Only the lines below between the ones containing "matcher with the" and "multiplication sign) by 32. *)", inclusive, are to be reproduced, each exactly as it stands.
• • • • •
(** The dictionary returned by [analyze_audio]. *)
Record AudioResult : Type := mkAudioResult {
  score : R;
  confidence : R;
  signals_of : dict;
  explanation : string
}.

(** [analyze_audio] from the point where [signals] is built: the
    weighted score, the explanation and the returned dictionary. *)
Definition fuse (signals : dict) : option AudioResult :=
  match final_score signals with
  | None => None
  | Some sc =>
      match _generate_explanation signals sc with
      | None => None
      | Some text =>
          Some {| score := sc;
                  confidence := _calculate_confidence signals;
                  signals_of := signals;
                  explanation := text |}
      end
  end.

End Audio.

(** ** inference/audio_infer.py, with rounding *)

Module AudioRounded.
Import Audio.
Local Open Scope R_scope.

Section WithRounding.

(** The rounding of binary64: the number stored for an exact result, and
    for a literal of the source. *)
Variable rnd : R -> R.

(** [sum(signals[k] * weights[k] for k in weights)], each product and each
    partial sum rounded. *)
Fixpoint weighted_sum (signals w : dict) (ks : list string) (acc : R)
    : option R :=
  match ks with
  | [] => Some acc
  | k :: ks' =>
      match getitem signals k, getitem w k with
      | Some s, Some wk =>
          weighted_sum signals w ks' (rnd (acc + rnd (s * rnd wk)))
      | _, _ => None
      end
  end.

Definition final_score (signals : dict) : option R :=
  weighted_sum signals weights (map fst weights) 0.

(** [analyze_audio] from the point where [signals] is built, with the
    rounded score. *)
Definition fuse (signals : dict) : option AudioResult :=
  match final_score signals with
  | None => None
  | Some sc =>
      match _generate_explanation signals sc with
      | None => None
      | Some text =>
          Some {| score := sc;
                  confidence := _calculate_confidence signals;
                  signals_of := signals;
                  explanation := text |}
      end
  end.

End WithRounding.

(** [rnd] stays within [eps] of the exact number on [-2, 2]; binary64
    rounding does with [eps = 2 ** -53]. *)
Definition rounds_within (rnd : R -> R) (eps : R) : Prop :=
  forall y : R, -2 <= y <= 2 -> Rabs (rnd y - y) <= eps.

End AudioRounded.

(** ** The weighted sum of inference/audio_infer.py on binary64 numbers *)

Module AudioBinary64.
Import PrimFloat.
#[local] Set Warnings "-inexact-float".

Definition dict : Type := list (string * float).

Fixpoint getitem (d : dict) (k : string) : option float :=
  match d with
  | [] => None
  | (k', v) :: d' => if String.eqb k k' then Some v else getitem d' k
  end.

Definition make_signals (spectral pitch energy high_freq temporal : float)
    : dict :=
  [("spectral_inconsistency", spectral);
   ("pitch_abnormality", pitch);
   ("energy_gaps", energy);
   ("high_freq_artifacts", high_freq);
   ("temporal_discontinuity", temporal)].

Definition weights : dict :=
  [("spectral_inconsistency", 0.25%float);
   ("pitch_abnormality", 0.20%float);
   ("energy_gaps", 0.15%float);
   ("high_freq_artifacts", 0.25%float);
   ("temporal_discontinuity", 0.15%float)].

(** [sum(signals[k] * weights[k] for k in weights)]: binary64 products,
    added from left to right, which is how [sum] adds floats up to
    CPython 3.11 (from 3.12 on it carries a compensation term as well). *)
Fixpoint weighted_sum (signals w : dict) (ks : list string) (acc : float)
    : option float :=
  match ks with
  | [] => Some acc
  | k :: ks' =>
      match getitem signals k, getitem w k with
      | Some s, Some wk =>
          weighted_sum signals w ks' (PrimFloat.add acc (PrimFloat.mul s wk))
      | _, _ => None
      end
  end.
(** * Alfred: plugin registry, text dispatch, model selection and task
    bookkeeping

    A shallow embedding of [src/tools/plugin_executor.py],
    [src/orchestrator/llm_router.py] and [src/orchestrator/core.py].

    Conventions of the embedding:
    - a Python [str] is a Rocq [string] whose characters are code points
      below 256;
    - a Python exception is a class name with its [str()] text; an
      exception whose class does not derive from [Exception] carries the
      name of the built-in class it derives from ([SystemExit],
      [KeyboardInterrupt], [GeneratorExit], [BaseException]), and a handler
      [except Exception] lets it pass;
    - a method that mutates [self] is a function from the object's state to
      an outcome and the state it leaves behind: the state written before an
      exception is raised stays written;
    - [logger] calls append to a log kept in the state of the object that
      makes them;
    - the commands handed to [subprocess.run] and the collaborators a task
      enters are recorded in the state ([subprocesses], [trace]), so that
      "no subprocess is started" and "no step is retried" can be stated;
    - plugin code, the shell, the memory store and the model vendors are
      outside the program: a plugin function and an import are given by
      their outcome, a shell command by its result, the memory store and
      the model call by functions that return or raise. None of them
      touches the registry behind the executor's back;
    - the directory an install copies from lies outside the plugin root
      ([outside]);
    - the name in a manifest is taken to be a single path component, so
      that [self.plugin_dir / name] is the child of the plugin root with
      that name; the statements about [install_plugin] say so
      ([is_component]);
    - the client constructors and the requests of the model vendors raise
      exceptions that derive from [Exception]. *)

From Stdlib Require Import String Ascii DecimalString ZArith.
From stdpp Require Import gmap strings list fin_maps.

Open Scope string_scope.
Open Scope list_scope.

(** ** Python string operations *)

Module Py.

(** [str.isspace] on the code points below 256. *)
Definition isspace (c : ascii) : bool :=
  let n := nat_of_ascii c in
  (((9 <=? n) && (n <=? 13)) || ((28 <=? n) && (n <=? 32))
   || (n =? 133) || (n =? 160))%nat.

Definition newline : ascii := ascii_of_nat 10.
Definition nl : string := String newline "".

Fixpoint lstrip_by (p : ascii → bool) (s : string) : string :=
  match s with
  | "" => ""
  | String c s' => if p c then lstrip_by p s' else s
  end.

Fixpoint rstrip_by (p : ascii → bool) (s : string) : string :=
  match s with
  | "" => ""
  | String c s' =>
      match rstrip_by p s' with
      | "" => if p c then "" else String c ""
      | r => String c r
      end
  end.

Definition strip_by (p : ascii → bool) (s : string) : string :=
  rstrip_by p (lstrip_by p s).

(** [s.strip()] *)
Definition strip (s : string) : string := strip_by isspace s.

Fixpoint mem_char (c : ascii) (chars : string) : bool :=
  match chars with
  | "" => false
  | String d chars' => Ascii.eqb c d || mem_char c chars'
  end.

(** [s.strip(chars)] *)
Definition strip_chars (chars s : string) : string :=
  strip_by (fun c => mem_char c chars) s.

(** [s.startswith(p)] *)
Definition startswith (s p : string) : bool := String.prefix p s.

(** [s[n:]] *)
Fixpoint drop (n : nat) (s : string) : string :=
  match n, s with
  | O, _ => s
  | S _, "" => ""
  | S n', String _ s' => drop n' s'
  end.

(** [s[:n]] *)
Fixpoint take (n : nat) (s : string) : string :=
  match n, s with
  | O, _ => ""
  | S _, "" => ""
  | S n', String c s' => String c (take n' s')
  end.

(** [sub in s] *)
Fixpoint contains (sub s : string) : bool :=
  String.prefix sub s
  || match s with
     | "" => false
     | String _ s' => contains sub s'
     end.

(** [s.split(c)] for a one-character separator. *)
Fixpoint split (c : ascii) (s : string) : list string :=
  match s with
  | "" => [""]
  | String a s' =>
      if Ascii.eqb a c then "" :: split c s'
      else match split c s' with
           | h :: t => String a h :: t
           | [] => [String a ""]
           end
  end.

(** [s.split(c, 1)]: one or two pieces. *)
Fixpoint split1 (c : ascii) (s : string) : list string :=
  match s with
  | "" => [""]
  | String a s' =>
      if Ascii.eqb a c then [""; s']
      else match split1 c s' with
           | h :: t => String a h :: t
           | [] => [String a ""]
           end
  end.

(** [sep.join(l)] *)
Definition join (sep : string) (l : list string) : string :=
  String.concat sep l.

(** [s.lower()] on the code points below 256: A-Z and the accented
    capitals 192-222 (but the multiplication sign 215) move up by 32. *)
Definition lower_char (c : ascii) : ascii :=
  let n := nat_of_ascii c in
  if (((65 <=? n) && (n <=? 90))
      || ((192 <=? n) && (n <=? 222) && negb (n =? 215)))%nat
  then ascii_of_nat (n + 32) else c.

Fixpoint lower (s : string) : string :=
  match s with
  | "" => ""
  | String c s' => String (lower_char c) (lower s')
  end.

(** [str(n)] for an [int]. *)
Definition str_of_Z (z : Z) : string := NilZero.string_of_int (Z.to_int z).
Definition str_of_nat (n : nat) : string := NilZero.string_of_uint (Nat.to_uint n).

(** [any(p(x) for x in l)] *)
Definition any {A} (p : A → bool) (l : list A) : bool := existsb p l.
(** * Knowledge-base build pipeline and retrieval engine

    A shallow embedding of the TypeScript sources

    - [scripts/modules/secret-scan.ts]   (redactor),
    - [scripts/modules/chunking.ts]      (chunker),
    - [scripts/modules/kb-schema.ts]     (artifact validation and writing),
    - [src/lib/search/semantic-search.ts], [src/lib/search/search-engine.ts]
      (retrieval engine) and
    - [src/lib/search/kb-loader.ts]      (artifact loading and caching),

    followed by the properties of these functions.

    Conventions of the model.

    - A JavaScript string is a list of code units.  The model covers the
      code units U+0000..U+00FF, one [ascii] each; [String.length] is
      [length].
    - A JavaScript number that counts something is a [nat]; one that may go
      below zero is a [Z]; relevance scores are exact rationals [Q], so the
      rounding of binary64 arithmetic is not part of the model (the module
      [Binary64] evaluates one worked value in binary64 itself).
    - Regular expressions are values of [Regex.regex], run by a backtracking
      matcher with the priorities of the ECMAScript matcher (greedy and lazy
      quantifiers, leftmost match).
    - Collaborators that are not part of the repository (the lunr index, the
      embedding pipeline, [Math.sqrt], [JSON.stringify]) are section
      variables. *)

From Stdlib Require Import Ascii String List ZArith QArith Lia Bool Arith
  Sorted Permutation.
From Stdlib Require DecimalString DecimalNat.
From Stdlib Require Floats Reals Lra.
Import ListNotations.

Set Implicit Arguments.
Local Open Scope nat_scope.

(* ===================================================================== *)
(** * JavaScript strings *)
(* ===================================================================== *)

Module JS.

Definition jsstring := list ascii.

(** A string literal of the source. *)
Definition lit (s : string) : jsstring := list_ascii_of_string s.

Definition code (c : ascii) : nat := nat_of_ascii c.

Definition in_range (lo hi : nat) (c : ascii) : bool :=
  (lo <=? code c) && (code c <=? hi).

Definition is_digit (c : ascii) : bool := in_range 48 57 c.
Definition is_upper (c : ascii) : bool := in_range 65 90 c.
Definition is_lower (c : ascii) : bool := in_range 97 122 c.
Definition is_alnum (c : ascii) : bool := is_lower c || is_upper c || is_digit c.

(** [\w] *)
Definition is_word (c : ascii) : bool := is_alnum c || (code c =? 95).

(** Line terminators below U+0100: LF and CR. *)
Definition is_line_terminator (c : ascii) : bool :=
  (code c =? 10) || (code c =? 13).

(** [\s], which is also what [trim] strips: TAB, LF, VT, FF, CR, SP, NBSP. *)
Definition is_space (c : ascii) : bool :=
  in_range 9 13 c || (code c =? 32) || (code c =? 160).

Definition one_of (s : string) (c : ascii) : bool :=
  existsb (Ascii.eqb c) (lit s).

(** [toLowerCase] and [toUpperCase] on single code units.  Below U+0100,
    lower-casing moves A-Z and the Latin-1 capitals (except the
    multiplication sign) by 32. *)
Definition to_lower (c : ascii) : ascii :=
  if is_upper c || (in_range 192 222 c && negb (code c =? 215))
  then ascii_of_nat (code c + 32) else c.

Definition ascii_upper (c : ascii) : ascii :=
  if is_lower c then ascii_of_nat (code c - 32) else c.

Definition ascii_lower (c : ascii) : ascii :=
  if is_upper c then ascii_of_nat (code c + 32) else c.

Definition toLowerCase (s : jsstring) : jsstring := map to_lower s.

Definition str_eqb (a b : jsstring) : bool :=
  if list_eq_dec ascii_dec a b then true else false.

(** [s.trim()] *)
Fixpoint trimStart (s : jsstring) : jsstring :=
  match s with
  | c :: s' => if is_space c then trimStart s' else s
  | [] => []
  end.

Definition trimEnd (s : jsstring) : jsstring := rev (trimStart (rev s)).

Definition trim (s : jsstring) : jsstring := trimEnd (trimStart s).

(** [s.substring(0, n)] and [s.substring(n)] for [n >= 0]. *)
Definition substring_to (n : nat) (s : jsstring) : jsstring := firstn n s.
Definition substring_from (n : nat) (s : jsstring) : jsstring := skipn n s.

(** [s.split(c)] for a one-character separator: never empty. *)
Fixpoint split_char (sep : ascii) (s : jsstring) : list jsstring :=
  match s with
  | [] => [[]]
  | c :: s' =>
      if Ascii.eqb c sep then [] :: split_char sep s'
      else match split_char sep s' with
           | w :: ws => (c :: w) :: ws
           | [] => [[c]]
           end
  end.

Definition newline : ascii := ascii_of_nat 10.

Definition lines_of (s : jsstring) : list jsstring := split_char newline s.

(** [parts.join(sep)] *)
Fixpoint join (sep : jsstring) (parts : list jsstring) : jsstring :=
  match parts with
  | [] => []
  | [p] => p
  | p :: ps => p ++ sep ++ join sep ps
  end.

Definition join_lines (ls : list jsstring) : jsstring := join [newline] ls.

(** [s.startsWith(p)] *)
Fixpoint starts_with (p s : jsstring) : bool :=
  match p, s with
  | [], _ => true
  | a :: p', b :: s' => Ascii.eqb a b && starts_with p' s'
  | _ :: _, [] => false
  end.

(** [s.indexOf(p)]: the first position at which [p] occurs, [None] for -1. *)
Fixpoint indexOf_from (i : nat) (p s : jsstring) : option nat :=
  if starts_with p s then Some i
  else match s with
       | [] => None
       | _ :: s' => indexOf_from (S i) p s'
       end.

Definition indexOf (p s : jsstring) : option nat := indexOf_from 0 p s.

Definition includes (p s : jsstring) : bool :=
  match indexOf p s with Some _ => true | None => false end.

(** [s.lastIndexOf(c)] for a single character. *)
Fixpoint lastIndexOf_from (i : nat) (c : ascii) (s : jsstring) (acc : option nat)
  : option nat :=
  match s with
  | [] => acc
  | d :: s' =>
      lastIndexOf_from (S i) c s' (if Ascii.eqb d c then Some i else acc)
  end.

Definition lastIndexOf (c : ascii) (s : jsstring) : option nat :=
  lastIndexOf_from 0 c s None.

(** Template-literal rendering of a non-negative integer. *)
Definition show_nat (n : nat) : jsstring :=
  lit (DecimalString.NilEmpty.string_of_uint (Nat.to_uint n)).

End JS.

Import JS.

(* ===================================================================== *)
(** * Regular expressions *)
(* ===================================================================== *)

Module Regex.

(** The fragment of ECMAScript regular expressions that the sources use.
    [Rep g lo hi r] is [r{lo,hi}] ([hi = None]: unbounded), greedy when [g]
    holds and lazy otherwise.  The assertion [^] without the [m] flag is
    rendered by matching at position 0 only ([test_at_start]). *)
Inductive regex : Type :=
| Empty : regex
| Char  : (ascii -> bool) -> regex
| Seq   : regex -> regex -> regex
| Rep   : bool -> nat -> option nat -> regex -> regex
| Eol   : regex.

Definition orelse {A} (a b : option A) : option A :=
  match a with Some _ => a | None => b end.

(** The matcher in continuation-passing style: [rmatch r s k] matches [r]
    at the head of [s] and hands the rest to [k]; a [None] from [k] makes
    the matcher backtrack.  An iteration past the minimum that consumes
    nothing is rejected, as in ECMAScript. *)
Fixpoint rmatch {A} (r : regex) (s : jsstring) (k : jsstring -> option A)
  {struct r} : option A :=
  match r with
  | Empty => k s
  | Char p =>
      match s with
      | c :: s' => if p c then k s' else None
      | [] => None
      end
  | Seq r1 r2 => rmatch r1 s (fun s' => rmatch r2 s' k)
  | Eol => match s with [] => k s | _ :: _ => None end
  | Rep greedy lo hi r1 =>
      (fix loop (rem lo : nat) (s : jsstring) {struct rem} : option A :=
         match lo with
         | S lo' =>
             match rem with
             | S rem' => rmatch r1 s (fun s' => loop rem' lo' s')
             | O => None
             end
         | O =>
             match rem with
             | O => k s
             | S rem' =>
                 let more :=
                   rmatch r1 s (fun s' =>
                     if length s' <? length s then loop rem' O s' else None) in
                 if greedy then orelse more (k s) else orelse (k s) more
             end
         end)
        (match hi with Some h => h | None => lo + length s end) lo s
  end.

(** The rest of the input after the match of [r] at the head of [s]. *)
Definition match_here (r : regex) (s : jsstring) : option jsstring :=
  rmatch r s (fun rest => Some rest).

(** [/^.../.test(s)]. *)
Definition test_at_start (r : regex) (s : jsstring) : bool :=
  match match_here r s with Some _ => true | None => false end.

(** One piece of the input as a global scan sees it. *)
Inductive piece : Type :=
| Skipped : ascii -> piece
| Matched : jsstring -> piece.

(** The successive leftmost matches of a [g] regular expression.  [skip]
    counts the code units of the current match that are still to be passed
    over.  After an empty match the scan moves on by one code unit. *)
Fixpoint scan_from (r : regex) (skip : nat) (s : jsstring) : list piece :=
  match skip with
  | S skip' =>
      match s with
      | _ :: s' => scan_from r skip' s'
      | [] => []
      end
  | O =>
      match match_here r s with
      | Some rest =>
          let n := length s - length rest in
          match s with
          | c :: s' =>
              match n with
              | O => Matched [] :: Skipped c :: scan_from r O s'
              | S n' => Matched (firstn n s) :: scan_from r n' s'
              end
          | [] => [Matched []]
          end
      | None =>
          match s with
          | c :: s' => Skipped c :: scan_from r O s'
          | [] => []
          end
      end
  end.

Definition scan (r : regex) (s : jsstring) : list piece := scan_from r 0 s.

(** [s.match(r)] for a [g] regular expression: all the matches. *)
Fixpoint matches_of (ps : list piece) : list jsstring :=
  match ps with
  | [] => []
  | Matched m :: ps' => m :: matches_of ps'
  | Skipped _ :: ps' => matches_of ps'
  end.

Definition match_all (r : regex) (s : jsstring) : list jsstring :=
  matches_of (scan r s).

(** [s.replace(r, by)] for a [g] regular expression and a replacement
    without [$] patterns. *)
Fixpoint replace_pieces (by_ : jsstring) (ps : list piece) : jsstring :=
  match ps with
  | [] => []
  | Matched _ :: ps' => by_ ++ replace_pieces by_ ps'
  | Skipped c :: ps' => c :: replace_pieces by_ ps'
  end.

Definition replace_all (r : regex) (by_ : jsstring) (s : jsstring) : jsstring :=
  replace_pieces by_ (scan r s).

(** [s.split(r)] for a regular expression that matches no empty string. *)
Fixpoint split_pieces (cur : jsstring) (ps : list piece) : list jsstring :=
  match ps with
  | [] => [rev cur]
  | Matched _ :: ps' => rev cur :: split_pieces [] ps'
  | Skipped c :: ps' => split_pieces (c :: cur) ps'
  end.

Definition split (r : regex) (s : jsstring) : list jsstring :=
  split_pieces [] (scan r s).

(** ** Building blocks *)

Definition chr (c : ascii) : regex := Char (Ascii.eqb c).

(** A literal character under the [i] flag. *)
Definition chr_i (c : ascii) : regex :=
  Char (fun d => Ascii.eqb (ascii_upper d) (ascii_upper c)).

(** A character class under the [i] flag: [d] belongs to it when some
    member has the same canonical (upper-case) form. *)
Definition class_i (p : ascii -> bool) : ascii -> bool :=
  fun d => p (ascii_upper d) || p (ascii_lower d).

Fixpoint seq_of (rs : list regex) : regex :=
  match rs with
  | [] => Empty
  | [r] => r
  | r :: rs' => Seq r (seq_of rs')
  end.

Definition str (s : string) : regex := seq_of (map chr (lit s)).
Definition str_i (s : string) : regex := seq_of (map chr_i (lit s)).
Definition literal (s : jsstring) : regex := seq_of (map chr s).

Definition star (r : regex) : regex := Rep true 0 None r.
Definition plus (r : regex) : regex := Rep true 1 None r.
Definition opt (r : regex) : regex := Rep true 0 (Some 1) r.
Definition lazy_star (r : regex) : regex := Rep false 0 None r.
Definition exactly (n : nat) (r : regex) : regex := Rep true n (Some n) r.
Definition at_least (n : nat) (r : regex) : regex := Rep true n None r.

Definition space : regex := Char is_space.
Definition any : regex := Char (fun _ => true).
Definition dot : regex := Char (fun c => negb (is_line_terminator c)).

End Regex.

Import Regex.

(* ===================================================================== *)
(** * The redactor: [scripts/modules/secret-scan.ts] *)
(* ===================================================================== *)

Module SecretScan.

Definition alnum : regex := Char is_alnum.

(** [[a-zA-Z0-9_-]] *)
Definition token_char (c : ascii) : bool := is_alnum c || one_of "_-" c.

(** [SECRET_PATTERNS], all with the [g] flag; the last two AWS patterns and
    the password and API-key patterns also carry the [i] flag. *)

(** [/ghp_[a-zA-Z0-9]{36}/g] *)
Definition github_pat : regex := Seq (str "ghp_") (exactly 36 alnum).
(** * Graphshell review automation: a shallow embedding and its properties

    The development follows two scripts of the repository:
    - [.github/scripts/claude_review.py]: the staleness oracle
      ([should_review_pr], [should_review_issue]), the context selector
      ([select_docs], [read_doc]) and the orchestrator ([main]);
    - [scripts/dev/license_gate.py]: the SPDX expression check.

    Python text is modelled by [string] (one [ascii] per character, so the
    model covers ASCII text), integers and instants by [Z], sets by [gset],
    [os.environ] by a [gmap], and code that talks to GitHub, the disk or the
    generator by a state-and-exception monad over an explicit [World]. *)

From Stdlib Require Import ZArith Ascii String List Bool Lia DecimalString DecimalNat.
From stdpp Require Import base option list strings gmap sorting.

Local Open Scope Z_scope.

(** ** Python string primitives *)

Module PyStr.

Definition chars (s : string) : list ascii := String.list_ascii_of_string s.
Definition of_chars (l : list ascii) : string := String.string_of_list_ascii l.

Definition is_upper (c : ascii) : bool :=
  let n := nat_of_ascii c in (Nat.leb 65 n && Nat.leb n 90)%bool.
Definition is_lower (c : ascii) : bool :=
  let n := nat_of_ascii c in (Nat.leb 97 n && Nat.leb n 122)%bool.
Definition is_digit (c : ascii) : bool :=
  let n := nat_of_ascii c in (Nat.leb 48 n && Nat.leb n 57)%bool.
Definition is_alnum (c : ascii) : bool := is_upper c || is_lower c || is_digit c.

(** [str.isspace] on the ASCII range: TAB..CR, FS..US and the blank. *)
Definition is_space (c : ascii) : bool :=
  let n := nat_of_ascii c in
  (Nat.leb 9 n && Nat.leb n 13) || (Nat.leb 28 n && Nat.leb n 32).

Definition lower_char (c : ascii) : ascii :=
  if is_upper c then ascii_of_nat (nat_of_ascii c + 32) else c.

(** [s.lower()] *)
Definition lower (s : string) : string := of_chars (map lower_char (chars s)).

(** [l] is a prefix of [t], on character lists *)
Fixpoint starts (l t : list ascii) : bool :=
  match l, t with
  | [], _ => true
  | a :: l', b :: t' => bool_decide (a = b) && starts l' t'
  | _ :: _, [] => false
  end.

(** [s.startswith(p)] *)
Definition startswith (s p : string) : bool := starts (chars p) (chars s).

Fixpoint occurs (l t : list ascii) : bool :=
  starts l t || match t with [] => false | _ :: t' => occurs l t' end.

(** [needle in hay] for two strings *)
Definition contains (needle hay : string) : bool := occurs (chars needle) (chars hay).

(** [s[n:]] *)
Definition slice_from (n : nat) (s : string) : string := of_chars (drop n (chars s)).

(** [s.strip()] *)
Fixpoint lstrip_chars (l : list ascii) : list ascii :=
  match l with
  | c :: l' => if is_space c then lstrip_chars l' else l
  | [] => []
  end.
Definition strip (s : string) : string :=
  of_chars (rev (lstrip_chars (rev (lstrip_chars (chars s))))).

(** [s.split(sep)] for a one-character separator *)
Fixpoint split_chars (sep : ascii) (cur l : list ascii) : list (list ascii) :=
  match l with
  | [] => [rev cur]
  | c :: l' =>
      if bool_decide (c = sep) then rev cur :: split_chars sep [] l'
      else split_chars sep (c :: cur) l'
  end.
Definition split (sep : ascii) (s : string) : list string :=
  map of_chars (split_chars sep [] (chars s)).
• • • • •
TASK ANSWER:
      matcher with the priorities of the ECMAScript matcher (greedy and lazy
      quantifiers, leftmost match).
    - Collaborators that are not part of the repository (the lunr index, the
      embedding pipeline, [Math.sqrt], [JSON.stringify]) are section
      variables. *)

From Stdlib Require Import Ascii String List ZArith QArith Lia Bool Arith
  Sorted Permutation.
From Stdlib Require DecimalString DecimalNat.
From Stdlib Require Floats Reals Lra.
Import ListNotations.

Set Implicit Arguments.
Local Open Scope nat_scope.

(* ===================================================================== *)
(** * JavaScript strings *)
(* ===================================================================== *)

Module JS.

Definition jsstring := list ascii.

(** A string literal of the source. *)
Definition lit (s : string) : jsstring := list_ascii_of_string s.

Definition code (c : ascii) : nat := nat_of_ascii c.

Definition in_range (lo hi : nat) (c : ascii) : bool :=
  (lo <=? code c) && (code c <=? hi).

Definition is_digit (c : ascii) : bool := in_range 48 57 c.
Definition is_upper (c : ascii) : bool := in_range 65 90 c.
Definition is_lower (c : ascii) : bool := in_range 97 122 c.
Definition is_alnum (c : ascii) : bool := is_lower c || is_upper c || is_digit c.

(** [\w] *)
Definition is_word (c : ascii) : bool := is_alnum c || (code c =? 95).

(** Line terminators below U+0100: LF and CR. *)
Definition is_line_terminator (c : ascii) : bool :=
  (code c =? 10) || (code c =? 13).

(** [\s], which is also what [trim] strips: TAB, LF, VT, FF, CR, SP, NBSP. *)
Definition is_space (c : ascii) : bool :=
  in_range 9 13 c || (code c =? 32) || (code c =? 160).

Definition one_of (s : string) (c : ascii) : bool :=
  existsb (Ascii.eqb c) (lit s).

(** [toLowerCase] and [toUpperCase] on single code units.  Below U+0100,
    lower-casing moves A-Z and the Latin-1 capitals (except the
    multiplication sign) by 32. *)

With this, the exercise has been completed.